● **Task to complete**
Go through the records below and show every line with the string "congruence".

Data for this task Start Marker

(** When some listed vertex cannot be reached, the loop stops on an
    empty heap with fewer edges than a spanning tree has. *)
Lemma final_disconnected st u :
  Inv st → loop_cond stadiums st = false →
  u ∈ stadiums → ¬ reachable stadiums distances s0 u →
  min_heap st = [] ∧ S (length (mst st)) < length stadiums.
Proof.
  intros HI Hc Hu Hnr.
  assert (S (length (mst st)) < length stadiums) as Hlt.
  { rewrite (inv_count _ _ _ st HI).
    eapply Nat.lt_le_trans; [|apply (size_list_to_set_le stadiums)].
    apply subset_size. split; [by apply vset_listed|].
    intros Hsub. apply Hnr, (visited_reachable st); [done|].
    apply elem_of_vset, Hsub. by apply elem_of_list_to_set. }
  split; [|done].
  unfold loop_cond in Hc. apply andb_false_iff in Hc as [Hc|Hc].
  - apply bool_decide_eq_false in Hc.
    destruct (min_heap st); [done|]. by destruct Hc.
  - apply bool_decide_eq_false in Hc. lia.
Qed.

End PrimRun.

(** ** The order on heap entries *)

(** The comparison of strings is the lexicographic order of the standard
    library's ordered type of strings. *)
Lemma string_compare_OT a b : String.compare a b = String_as_OT.compare a b.
Proof.
  revert b. induction a as [|c a IH]; intros [|d b]; simpl; try done.
Qed.


Lemma string_lt_irrefl a : ¬ string_lt a a.
Proof.
  unfold string_lt. rewrite string_compare_OT.
  apply (irreflexivity String_as_OT.lt).
Qed.

Lemma string_lt_trans a b c : string_lt a b → string_lt b c → string_lt a c.
Proof.
  unfold string_lt. rewrite !string_compare_OT.
  apply (transitivity (R := String_as_OT.lt)).
Qed.

Lemma string_compare_cases a b :
  (String.compare a b = Eq ∧ a = b) ∨
  (String.compare a b = Lt ∧ string_lt a b) ∨
  (String.compare a b = Gt ∧ string_lt b a).
Proof.
  unfold string_lt. rewrite !string_compare_OT.
  destruct (String_as_OT.compare_spec a b) as [H|H|H]; auto.
Qed.


Lemma entry_ltb_lt x y : entry_ltb x y = true ↔ entry_lt x y.
Proof.
  unfold entry_ltb, entry_lt, String.ltb.
  destruct (Z.compare_spec x.1.1 y.1.1) as [Hc|Hc|Hc].
  - destruct (string_compare_cases x.1.2 y.1.2) as [[-> He]|[[-> Hl]|[-> Hg]]].
    + destruct (string_compare_cases x.2 y.2) as [[-> He']|[[-> Hl]|[-> Hg]]].
      * split; [done|]. intros [?|[_ [Hl|[_ Hl]]]]; [lia| |].
        -- rewrite He in Hl. by apply string_lt_irrefl in Hl.
        -- rewrite He' in Hl. by apply string_lt_irrefl in Hl.
      * split; [|done]. intros _. right. split; [done|]. right. done.
      * split; [done|]. intros [?|[_ [Hl|[_ Hl]]]]; [lia| |].
        -- rewrite He in Hl. by apply string_lt_irrefl in Hl.
        -- by destruct (string_lt_irrefl x.2 (string_lt_trans _ _ _ Hl Hg)).
    + split; [|done]. intros _. right. split; [done|]. by left.
    + split; [done|]. intros [?|[_ [Hl|[He Hl]]]]; [lia| |].
      * by destruct (string_lt_irrefl x.1.2 (string_lt_trans _ _ _ Hl Hg)).
      * rewrite He in Hg. by apply string_lt_irrefl in Hg.
  - split; [|done]. intros _. by left.
  - split; [done|]. intros [?|[? _]]; lia.
Qed.

Lemma entry_lt_irrefl x : ¬ entry_lt x x.
Proof.
  intros [?|[_ [H|[_ H]]]]; [lia| |]; by apply string_lt_irrefl in H.
Qed.

Lemma entry_lt_trans x y z : entry_lt x y → entry_lt y z → entry_lt x z.
Proof.
  unfold entry_lt.
  intros [?|[E1 [H1|[E1' H1]]]] [?|[E2 [H2|[E2' H2]]]];
    try (left; lia); right; (split; [lia|]).
  - left. by eapply string_lt_trans.
  - left. by rewrite <- E2'.
  - left. by rewrite E1'.
  - right. split; [congruence|]. by eapply string_lt_trans.
Qed.

Lemma entry_lt_total x y : entry_lt x y ∨ x = y ∨ entry_lt y x.
Proof.
  destruct x as [[c a] b], y as [[c' a'] b']. unfold entry_lt. simpl.
  destruct (Z.lt_total c c') as [?|[->|?]];
    [by left; left| |by right; right; left].
  destruct (string_compare_cases a a') as [[_ ->]|[[_ ?]|[_ ?]]];
    [|left; right; auto|right; right; right; auto].
  destruct (string_compare_cases b b') as [[_ ->]|[[_ ?]|[_ ?]]];
    [by right; left|left; right; auto|right; right; right; auto].
Qed.


Lemma least_of_unique heap x x' : least_of heap x → least_of heap x' → x = x'.
Proof.
  intros [Hx Hmin] [Hx' Hmin'].
  destruct (entry_lt_total x x') as [Hlt|[->|Hlt]]; [|done|].
  - by destruct (Hmin' x Hx).
  - by destruct (Hmin x' Hx').
Qed.

Lemma heap_min_least heap : ∀ x, least_of (x :: heap) (heap_min x heap).
Proof.
  induction heap as [|y heap IH]; intros x; simpl.
  - split; [by left|]. intros y ->%list_elem_of_singleton.
    apply entry_lt_irrefl.
  - destruct (IH (if entry_ltb y x then y else x)) as [Hin Hmin].
    set (p := if entry_ltb y x then y else x) in *.
    assert (p ∈ x :: y :: heap ∧ ¬ entry_lt x p ∧ ¬ entry_lt y p)
      as (Hp & Hxp & Hyp).
    { subst p. destruct (entry_ltb y x) eqn:Hyx.
      - apply entry_ltb_lt in Hyx. split; [right; by left|]. split.
        + intros Hxy. by destruct (entry_lt_irrefl y (entry_lt_trans _ _ _ Hyx Hxy)).
        + apply entry_lt_irrefl.
      - split; [by left|]. split; [apply entry_lt_irrefl|].
        intros Hlt%entry_ltb_lt. congruence. }
    assert (∀ z, ¬ entry_lt z p → ¬ entry_lt z (heap_min p heap)) as Hle.
    { intros z Hz Hlt. apply Hz.
      destruct (entry_lt_total (heap_min p heap) p) as [H|[H|H]].
      - by eapply entry_lt_trans.
      - by rewrite <- H.
      - destruct (Hmin p); [by left|done]. }
    split.
    + apply elem_of_cons in Hin as [->|Hin]; [done|]. right. by right.
    + intros z [->|[->|Hz]%elem_of_cons]%elem_of_cons.
      * by apply Hle.
      * by apply Hle.
      * apply Hmin. by right.
Qed.

(** [heappop] takes out the one least entry, whatever the order in which
    the list holds the entries. *)
Lemma heappop_least heap least heap' :
  heappop heap = Ret (least, heap') →
  least_of heap least ∧ heap ≡ₚ least :: heap'.
Proof.
  destruct heap as [|x heap]; [done|]. simpl. intros [= <- <-].
  pose proof (heap_min_least heap x) as Hl. split; [done|].
  apply (heap_remove_perm _ (x :: heap)). apply Hl.
Qed.

Lemma heappop_layout heap1 heap2 least1 rest1 :
  heap1 ≡ₚ heap2 → heappop heap1 = Ret (least1, rest1) →
  ∃ rest2, heappop heap2 = Ret (least1, rest2) ∧ rest1 ≡ₚ rest2.
Proof.
  intros Hperm Hpop1.
  destruct (heappop_least _ _ _ Hpop1) as [[Hin1 Hmin1] Hp1].
  destruct heap2 as [|x heap2].
  { apply Permutation_nil_r in Hperm. by subst. }
  destruct (heappop_least (x :: heap2) _ _ eq_refl) as [Hl2 Hp2].
  assert (heap_min x heap2 = least1) as Heq.
  { apply (least_of_unique (x :: heap2)); [done|]. split.
    - by rewrite <- Hperm.
    - intros y Hy. apply Hmin1. by rewrite Hperm. }
  eexists. split; [simpl; by rewrite Heq|].
  rewrite Heq in Hp2. rewrite Hperm, Hp2 in Hp1.
  by apply Permutation_cons_inv in Hp1.
Qed.

(** ** The result does not depend on the layout of the heap *)



Lemma push_neighbors_layout to vis distances neighbors : ∀ heap1 heap2,
  heap1 ≡ₚ heap2 →
  res_rel (≡ₚ) (push_neighbors neighbors to vis distances heap1)
               (push_neighbors neighbors to vis distances heap2).
Proof.
  induction neighbors as [|nb neighbors IH]; intros heap1 heap2 Hperm; simpl.
  - done.
  - destruct (vis !! nb) as [[|]|]; [by apply IH| |done].
    destruct (distances !! (to, nb)).
    { apply IH. unfold heappush. by constructor. }
    destruct (distances !! (nb, to)); [|by apply IH].
    apply IH. unfold heappush. by constructor.
Qed.

Lemma loop_cond_layout stadiums st1 st2 :
  same_layout st1 st2 → loop_cond stadiums st1 = loop_cond stadiums st2.
Proof.
  intros (_ & Hheap & Hmst & _). unfold loop_cond. rewrite Hmst. f_equal.
  apply bool_decide_ext. split; intros Hne Hnil; apply Hne.
  - rewrite Hnil in Hheap. by apply Permutation_nil_r in Hheap.
  - rewrite Hnil in Hheap. by apply Permutation_nil_l in Hheap.
Qed.

Lemma prim_step_layout stadiums distances st1 st2 :
  same_layout st1 st2 →
  res_rel same_layout (prim_step stadiums distances st1)
                      (prim_step stadiums distances st2).
Proof.
  intros (Hvis & Hheap & Hmst & Hcost). unfold prim_step.
  destruct (heappop (min_heap st1)) as [[[[c a] b] rest1]|e|] eqn:Hpop1.
  - destruct (heappop_layout _ _ _ _ Hheap Hpop1) as (rest2 & -> & Hrest).
    simpl. rewrite <- Hvis, <- Hmst, <- Hcost.
    destruct (visited st1 !! b) as [[|]|]; [done| |done].
    pose proof (push_neighbors_layout b (<[b := true]> (visited st1))
                  distances stadiums rest1 rest2 Hrest) as Hpush.
    destruct (push_neighbors _ _ _ _ rest1), (push_neighbors _ _ _ _ rest2);
      simpl in *; try done.
  - destruct (min_heap st1) as [|x h1]; [|done]. injection Hpop1 as <-.
    apply Permutation_nil_l in Hheap. by rewrite <- Hheap.
  - by destruct (min_heap st1).
Qed.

Data for this task End Marker

● **Exercise answer**
  - right. split; [congruence|]. by eapply string_lt_trans.
        intros Hlt%entry_ltb_lt. congruence. }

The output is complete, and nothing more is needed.